### Assignment
From the line that contains "Theorem normal_equation_weights X" through the line that contains "intros Hshape Hm Xa HG HP HT Hwv.", output every line of the listing below exactly and leave out all the rest.

*** Data for review Section Begins ***

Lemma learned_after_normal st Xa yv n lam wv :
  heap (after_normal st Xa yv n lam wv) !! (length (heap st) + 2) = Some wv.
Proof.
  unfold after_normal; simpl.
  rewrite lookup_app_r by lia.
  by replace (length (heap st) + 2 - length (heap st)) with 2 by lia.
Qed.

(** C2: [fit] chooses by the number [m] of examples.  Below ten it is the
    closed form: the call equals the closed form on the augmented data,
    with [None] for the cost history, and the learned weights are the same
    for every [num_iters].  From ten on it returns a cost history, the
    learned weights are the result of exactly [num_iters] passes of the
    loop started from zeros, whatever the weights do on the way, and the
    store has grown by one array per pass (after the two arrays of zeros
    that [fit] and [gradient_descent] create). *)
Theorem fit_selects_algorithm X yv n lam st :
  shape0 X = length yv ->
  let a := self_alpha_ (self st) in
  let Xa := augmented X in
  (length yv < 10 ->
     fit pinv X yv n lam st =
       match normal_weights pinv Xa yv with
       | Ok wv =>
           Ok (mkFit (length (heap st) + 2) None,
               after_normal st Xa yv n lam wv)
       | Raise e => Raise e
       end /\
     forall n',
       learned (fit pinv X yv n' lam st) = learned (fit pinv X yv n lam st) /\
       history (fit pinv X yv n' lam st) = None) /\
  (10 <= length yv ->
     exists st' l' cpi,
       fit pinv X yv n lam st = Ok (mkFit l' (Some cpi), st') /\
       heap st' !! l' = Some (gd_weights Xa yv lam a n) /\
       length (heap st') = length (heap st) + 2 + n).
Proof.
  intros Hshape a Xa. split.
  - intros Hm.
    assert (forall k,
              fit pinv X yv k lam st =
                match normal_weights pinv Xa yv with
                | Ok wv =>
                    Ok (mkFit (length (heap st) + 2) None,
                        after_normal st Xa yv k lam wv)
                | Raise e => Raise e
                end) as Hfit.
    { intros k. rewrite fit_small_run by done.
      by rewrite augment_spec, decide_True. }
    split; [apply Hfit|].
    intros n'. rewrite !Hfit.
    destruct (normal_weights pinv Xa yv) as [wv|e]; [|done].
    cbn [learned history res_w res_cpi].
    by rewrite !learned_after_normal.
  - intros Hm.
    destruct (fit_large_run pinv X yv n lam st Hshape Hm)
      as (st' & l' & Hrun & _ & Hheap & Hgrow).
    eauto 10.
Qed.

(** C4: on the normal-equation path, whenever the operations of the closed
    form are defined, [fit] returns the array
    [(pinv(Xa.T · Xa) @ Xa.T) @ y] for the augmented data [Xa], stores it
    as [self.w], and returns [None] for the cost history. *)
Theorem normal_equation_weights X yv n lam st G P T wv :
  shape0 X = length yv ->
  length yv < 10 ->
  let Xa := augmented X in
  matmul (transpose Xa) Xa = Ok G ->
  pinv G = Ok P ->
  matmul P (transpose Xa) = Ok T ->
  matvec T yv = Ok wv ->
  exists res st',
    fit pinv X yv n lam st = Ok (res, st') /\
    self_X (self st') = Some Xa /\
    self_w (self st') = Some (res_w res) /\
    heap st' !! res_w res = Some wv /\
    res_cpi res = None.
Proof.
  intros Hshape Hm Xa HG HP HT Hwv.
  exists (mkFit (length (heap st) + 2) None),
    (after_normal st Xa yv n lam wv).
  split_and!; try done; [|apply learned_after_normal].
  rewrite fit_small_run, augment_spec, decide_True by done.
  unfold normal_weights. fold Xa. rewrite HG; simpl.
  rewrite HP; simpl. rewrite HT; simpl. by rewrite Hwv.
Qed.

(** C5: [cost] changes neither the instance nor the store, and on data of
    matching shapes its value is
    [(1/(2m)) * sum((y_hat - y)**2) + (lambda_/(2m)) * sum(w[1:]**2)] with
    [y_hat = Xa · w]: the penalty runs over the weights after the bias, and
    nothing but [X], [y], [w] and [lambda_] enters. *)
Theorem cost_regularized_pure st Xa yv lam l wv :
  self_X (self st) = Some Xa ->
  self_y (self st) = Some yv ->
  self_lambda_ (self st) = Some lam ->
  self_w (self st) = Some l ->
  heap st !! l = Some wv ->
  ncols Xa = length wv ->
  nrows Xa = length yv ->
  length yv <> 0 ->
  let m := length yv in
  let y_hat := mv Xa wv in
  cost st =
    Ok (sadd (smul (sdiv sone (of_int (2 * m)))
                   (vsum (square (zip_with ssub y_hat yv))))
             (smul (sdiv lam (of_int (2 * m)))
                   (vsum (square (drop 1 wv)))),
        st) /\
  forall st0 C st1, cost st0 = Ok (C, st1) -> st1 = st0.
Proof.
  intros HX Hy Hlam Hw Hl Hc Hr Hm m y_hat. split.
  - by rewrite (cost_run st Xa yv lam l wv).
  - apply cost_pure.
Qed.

*** Data for review Section Ends ***

### Finished exercise
Theorem normal_equation_weights X yv n lam st G P T wv :
  shape0 X = length yv ->
  length yv < 10 ->
  let Xa := augmented X in
  matmul (transpose Xa) Xa = Ok G ->
  pinv G = Ok P ->
  matmul P (transpose Xa) = Ok T ->
  matvec T yv = Ok wv ->
  exists res st',
    fit pinv X yv n lam st = Ok (res, st') /\
    self_X (self st') = Some Xa /\
    self_w (self st') = Some (res_w res) /\
    heap st' !! res_w res = Some wv /\
    res_cpi res = None.
Proof.
  intros Hshape Hm Xa HG HP HT Hwv.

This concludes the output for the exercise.